_Data supplied_.
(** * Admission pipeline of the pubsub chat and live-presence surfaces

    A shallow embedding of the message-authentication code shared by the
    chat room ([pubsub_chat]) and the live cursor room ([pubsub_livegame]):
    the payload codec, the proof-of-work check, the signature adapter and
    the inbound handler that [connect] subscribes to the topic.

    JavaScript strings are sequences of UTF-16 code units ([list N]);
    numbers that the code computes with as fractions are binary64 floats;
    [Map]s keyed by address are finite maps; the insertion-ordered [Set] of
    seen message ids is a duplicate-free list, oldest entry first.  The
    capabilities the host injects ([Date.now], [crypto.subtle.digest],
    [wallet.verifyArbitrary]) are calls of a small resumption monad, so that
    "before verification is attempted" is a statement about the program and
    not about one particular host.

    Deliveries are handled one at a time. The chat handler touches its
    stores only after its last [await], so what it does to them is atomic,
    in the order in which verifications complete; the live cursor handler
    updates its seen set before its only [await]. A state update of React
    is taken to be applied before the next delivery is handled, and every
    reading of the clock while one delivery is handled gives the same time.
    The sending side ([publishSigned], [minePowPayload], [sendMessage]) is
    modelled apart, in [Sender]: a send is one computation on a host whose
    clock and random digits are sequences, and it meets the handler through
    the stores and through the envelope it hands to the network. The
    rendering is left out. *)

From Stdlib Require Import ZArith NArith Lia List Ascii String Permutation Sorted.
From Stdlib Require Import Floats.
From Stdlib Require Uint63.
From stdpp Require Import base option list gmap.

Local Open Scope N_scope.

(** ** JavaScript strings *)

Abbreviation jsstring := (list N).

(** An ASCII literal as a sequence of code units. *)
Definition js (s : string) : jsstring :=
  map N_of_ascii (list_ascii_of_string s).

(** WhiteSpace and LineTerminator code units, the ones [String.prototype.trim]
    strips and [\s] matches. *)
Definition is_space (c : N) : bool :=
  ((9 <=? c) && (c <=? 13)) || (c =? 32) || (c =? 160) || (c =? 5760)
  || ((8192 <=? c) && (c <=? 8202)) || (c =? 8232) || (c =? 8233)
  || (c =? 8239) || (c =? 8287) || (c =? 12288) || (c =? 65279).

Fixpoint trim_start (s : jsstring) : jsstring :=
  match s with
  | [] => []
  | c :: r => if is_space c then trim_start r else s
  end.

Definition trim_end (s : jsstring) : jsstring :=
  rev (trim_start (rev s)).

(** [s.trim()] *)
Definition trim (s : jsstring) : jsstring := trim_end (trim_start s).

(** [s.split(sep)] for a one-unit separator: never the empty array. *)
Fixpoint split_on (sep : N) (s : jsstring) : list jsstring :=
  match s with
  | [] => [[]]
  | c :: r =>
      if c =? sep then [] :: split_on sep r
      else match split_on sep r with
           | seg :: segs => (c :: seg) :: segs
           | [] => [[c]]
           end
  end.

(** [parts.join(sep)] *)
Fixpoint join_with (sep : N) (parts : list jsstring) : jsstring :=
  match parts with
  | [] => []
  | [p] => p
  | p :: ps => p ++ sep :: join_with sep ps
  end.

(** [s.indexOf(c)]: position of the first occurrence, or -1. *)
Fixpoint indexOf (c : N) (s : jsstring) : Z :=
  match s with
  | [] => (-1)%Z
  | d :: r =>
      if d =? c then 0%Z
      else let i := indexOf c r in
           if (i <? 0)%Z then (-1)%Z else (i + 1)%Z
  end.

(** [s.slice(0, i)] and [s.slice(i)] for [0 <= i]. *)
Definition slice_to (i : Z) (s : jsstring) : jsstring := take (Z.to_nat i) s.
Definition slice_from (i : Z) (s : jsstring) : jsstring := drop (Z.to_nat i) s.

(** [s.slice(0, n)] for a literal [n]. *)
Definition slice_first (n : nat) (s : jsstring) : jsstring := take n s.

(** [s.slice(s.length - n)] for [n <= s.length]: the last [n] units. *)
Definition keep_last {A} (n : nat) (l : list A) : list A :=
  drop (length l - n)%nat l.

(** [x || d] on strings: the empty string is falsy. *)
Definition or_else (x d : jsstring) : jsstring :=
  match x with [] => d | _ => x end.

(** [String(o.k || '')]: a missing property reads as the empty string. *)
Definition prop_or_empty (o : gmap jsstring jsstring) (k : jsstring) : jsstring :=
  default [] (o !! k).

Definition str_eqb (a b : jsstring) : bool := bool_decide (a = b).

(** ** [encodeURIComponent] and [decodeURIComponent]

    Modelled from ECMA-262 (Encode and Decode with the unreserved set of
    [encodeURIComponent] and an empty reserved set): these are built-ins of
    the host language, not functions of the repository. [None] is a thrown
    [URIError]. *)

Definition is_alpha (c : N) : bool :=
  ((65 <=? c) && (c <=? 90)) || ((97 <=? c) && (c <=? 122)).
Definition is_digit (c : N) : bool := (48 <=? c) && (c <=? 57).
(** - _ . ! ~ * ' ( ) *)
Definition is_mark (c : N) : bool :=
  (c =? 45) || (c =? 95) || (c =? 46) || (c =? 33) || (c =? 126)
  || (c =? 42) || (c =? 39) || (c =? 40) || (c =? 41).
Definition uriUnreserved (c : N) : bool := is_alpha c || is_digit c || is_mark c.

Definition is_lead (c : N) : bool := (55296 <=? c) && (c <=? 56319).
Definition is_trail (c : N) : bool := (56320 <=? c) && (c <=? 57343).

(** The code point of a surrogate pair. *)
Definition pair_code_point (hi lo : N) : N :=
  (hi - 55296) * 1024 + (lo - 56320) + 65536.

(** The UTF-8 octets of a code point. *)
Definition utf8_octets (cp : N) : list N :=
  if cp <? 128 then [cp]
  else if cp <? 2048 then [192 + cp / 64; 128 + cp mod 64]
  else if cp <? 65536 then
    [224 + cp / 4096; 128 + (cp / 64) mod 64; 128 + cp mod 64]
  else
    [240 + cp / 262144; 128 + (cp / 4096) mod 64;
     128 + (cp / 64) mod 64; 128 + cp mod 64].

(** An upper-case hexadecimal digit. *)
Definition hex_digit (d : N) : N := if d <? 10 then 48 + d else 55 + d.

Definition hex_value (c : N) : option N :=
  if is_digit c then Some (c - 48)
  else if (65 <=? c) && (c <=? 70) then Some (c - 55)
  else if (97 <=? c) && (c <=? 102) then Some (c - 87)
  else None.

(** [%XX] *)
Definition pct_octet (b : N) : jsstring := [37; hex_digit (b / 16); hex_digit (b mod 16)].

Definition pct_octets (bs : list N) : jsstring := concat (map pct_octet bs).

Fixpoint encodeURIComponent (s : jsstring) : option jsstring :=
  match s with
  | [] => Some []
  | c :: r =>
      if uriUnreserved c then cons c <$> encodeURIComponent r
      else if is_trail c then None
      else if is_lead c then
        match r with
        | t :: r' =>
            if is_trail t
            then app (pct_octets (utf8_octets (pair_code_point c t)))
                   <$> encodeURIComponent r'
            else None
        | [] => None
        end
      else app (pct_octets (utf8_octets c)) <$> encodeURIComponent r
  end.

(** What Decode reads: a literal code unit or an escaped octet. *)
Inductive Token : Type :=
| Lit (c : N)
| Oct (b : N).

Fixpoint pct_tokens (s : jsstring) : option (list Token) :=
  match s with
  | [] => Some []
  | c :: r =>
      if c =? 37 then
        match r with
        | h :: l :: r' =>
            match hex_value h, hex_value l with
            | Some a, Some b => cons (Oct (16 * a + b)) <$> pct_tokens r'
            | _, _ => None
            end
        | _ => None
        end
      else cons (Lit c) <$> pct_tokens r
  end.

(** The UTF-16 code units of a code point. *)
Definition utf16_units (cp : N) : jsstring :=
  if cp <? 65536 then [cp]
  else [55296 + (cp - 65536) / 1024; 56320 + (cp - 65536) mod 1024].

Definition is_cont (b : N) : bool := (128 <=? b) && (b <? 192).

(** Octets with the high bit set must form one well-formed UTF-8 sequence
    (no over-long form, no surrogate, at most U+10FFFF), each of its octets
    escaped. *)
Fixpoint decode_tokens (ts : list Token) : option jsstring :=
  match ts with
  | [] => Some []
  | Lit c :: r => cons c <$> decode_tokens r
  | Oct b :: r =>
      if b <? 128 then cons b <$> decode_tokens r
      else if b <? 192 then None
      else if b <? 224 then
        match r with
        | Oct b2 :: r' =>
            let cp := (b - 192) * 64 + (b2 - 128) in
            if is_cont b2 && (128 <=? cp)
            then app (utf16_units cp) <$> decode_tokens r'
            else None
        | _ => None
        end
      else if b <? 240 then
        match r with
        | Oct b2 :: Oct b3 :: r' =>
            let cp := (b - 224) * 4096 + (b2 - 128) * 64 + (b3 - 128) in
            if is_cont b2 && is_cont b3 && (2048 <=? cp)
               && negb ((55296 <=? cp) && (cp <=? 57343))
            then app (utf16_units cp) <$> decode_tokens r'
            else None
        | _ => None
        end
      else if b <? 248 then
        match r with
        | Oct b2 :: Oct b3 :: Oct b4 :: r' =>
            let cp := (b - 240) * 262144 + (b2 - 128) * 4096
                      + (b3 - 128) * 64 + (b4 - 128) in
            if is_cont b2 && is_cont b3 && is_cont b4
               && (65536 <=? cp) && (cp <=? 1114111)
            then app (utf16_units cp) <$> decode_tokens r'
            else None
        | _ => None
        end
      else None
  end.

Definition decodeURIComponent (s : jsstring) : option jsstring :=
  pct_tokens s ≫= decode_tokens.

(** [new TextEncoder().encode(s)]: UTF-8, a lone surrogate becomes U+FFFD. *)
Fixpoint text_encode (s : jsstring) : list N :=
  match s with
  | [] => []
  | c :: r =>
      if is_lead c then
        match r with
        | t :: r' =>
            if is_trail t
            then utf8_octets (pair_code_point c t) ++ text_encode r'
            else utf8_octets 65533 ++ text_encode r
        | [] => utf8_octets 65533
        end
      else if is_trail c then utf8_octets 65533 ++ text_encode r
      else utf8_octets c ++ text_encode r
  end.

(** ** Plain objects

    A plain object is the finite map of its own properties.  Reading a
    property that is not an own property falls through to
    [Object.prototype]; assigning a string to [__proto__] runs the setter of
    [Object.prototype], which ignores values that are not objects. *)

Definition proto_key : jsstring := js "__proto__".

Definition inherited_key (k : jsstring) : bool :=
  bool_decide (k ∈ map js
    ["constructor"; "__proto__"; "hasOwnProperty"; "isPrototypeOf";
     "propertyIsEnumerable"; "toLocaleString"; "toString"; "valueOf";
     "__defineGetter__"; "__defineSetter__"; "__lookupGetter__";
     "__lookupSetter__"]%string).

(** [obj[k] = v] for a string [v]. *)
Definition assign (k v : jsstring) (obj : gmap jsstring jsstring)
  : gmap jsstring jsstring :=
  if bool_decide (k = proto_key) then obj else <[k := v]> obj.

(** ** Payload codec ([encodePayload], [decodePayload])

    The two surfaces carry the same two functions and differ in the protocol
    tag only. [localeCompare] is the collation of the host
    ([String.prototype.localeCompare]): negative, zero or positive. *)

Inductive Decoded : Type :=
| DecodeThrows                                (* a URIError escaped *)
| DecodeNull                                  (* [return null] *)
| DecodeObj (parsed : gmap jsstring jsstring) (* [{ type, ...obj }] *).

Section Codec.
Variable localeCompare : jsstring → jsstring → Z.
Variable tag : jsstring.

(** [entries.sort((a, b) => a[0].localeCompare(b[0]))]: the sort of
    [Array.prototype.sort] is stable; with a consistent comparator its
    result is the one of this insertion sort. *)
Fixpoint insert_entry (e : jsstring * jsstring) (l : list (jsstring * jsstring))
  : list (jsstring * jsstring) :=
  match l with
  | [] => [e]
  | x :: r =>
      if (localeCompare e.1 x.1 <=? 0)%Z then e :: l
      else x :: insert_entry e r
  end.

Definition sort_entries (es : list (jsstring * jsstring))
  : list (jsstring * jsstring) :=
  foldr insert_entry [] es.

_Task to carry out_.
Using the records above, set down exactly the lines from the one with "if uriUnreserved c" through the one with "if is_cont b2 && (128 <=? cp)", inclusive, and nothing more.

_The answer_.
      if uriUnreserved c then cons c <$> encodeURIComponent r
      else if is_trail c then None
      else if is_lead c then
        match r with
        | t :: r' =>
            if is_trail t
            then app (pct_octets (utf8_octets (pair_code_point c t)))
                   <$> encodeURIComponent r'
            else None
        | [] => None
        end
      else app (pct_octets (utf8_octets c)) <$> encodeURIComponent r
  end.

(** What Decode reads: a literal code unit or an escaped octet. *)
Inductive Token : Type :=
| Lit (c : N)
| Oct (b : N).

Fixpoint pct_tokens (s : jsstring) : option (list Token) :=
  match s with
  | [] => Some []
  | c :: r =>
      if c =? 37 then
        match r with
        | h :: l :: r' =>
            match hex_value h, hex_value l with
            | Some a, Some b => cons (Oct (16 * a + b)) <$> pct_tokens r'
            | _, _ => None
            end
        | _ => None
        end
      else cons (Lit c) <$> pct_tokens r
  end.

(** The UTF-16 code units of a code point. *)
Definition utf16_units (cp : N) : jsstring :=
  if cp <? 65536 then [cp]
  else [55296 + (cp - 65536) / 1024; 56320 + (cp - 65536) mod 1024].

Definition is_cont (b : N) : bool := (128 <=? b) && (b <? 192).

(** Octets with the high bit set must form one well-formed UTF-8 sequence
    (no over-long form, no surrogate, at most U+10FFFF), each of its octets
    escaped. *)
Fixpoint decode_tokens (ts : list Token) : option jsstring :=
  match ts with
  | [] => Some []
  | Lit c :: r => cons c <$> decode_tokens r
  | Oct b :: r =>
      if b <? 128 then cons b <$> decode_tokens r
      else if b <? 192 then None
      else if b <? 224 then
        match r with
        | Oct b2 :: r' =>
            let cp := (b - 192) * 64 + (b2 - 128) in
            if is_cont b2 && (128 <=? cp)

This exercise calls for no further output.